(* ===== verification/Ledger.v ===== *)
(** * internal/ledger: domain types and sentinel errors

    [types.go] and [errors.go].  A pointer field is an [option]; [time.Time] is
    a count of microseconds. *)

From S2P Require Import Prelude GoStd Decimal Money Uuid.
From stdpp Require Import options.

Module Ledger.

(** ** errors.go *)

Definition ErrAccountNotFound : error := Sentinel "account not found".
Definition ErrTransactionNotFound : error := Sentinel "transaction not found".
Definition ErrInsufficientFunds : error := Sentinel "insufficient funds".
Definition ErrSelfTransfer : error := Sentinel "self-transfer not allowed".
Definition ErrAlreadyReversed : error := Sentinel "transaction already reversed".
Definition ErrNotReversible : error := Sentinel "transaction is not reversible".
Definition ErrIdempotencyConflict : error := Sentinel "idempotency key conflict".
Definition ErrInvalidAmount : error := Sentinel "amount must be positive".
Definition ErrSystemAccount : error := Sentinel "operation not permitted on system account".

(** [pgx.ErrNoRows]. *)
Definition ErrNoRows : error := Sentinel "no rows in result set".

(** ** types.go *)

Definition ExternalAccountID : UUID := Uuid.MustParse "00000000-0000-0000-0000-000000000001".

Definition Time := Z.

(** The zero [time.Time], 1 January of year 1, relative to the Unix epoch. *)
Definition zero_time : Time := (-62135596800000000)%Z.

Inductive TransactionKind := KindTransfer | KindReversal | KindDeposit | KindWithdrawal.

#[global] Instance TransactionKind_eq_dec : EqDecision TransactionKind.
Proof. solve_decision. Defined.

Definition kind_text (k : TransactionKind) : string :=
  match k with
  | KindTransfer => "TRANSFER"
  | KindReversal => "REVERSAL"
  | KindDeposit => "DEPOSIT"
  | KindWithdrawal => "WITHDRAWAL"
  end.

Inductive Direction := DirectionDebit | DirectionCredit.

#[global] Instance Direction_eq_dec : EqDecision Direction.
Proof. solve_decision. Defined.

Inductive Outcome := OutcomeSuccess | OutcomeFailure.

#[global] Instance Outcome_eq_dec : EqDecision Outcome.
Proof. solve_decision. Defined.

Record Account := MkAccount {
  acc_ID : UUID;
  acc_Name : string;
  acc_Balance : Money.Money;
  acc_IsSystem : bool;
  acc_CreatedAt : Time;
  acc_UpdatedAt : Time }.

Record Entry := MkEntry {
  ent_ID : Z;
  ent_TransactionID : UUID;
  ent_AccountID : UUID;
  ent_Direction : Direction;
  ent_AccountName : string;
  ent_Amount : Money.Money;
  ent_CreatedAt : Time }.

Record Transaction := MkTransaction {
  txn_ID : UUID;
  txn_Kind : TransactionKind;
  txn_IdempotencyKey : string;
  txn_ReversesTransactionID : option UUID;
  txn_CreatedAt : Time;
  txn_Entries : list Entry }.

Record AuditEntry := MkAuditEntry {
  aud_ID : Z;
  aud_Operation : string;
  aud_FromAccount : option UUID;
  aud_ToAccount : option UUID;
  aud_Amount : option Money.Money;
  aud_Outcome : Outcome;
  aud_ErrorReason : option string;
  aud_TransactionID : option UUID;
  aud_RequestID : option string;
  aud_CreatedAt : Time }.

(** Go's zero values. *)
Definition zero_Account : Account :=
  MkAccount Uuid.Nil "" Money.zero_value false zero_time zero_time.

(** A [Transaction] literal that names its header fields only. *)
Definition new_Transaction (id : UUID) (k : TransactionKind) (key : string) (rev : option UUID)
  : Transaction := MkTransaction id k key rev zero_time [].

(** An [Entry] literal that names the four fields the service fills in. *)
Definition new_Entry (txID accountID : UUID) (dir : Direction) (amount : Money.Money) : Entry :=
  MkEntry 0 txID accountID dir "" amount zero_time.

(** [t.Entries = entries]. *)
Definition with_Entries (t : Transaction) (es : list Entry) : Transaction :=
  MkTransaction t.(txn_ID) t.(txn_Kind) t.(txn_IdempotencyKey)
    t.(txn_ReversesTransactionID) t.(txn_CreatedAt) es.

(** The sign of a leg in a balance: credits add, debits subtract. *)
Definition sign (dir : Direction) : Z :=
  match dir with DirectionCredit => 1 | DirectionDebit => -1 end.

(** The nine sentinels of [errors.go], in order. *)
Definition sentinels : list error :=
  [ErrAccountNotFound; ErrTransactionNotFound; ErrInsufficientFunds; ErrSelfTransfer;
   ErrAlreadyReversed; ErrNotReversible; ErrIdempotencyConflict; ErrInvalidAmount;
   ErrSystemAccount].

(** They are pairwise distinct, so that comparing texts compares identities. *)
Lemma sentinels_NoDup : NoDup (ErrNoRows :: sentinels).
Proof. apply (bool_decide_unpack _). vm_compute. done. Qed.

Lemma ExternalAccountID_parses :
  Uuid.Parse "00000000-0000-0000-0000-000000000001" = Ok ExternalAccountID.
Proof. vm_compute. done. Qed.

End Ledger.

★ ★ ★ ★ ★

(TASK): Set the listing down again in full, exactly as it was given.

(EXERCISE OUTPUT):
(* ===== verification/Ledger.v ===== *)
(** * internal/ledger: domain types and sentinel errors

    [types.go] and [errors.go].  A pointer field is an [option]; [time.Time] is
    a count of microseconds. *)

From S2P Require Import Prelude GoStd Decimal Money Uuid.
From stdpp Require Import options.

Module Ledger.

(** ** errors.go *)

Definition ErrAccountNotFound : error := Sentinel "account not found".
Definition ErrTransactionNotFound : error := Sentinel "transaction not found".
Definition ErrInsufficientFunds : error := Sentinel "insufficient funds".
Definition ErrSelfTransfer : error := Sentinel "self-transfer not allowed".
Definition ErrAlreadyReversed : error := Sentinel "transaction already reversed".
Definition ErrNotReversible : error := Sentinel "transaction is not reversible".
Definition ErrIdempotencyConflict : error := Sentinel "idempotency key conflict".
Definition ErrInvalidAmount : error := Sentinel "amount must be positive".
Definition ErrSystemAccount : error := Sentinel "operation not permitted on system account".

(** [pgx.ErrNoRows]. *)
Definition ErrNoRows : error := Sentinel "no rows in result set".

(** ** types.go *)

Definition ExternalAccountID : UUID := Uuid.MustParse "00000000-0000-0000-0000-000000000001".

Definition Time := Z.

(** The zero [time.Time], 1 January of year 1, relative to the Unix epoch. *)
Definition zero_time : Time := (-62135596800000000)%Z.

Inductive TransactionKind := KindTransfer | KindReversal | KindDeposit | KindWithdrawal.

#[global] Instance TransactionKind_eq_dec : EqDecision TransactionKind.
Proof. solve_decision. Defined.

Definition kind_text (k : TransactionKind) : string :=
  match k with
  | KindTransfer => "TRANSFER"
  | KindReversal => "REVERSAL"
  | KindDeposit => "DEPOSIT"
  | KindWithdrawal => "WITHDRAWAL"
  end.

Inductive Direction := DirectionDebit | DirectionCredit.

#[global] Instance Direction_eq_dec : EqDecision Direction.
Proof. solve_decision. Defined.

Inductive Outcome := OutcomeSuccess | OutcomeFailure.

#[global] Instance Outcome_eq_dec : EqDecision Outcome.
Proof. solve_decision. Defined.

Record Account := MkAccount {
  acc_ID : UUID;
  acc_Name : string;
  acc_Balance : Money.Money;
  acc_IsSystem : bool;
  acc_CreatedAt : Time;
  acc_UpdatedAt : Time }.

Record Entry := MkEntry {
  ent_ID : Z;
  ent_TransactionID : UUID;
  ent_AccountID : UUID;
  ent_Direction : Direction;
  ent_AccountName : string;
  ent_Amount : Money.Money;
  ent_CreatedAt : Time }.

Record Transaction := MkTransaction {
  txn_ID : UUID;
  txn_Kind : TransactionKind;
  txn_IdempotencyKey : string;
  txn_ReversesTransactionID : option UUID;
  txn_CreatedAt : Time;
  txn_Entries : list Entry }.

Record AuditEntry := MkAuditEntry {
  aud_ID : Z;
  aud_Operation : string;
  aud_FromAccount : option UUID;
  aud_ToAccount : option UUID;
  aud_Amount : option Money.Money;
  aud_Outcome : Outcome;
  aud_ErrorReason : option string;
  aud_TransactionID : option UUID;
  aud_RequestID : option string;
  aud_CreatedAt : Time }.

(** Go's zero values. *)
Definition zero_Account : Account :=
  MkAccount Uuid.Nil "" Money.zero_value false zero_time zero_time.

(** A [Transaction] literal that names its header fields only. *)
Definition new_Transaction (id : UUID) (k : TransactionKind) (key : string) (rev : option UUID)
  : Transaction := MkTransaction id k key rev zero_time [].

(** An [Entry] literal that names the four fields the service fills in. *)
Definition new_Entry (txID accountID : UUID) (dir : Direction) (amount : Money.Money) : Entry :=
  MkEntry 0 txID accountID dir "" amount zero_time.

(** [t.Entries = entries]. *)
Definition with_Entries (t : Transaction) (es : list Entry) : Transaction :=
  MkTransaction t.(txn_ID) t.(txn_Kind) t.(txn_IdempotencyKey)
    t.(txn_ReversesTransactionID) t.(txn_CreatedAt) es.

(** The sign of a leg in a balance: credits add, debits subtract. *)
Definition sign (dir : Direction) : Z :=
  match dir with DirectionCredit => 1 | DirectionDebit => -1 end.

(** The nine sentinels of [errors.go], in order. *)
Definition sentinels : list error :=
  [ErrAccountNotFound; ErrTransactionNotFound; ErrInsufficientFunds; ErrSelfTransfer;
   ErrAlreadyReversed; ErrNotReversible; ErrIdempotencyConflict; ErrInvalidAmount;
   ErrSystemAccount].

(** They are pairwise distinct, so that comparing texts compares identities. *)
Lemma sentinels_NoDup : NoDup (ErrNoRows :: sentinels).
Proof. apply (bool_decide_unpack _). vm_compute. done. Qed.

Lemma ExternalAccountID_parses :
  Uuid.Parse "00000000-0000-0000-0000-000000000001" = Ok ExternalAccountID.
Proof. vm_compute. done. Qed.

End Ledger.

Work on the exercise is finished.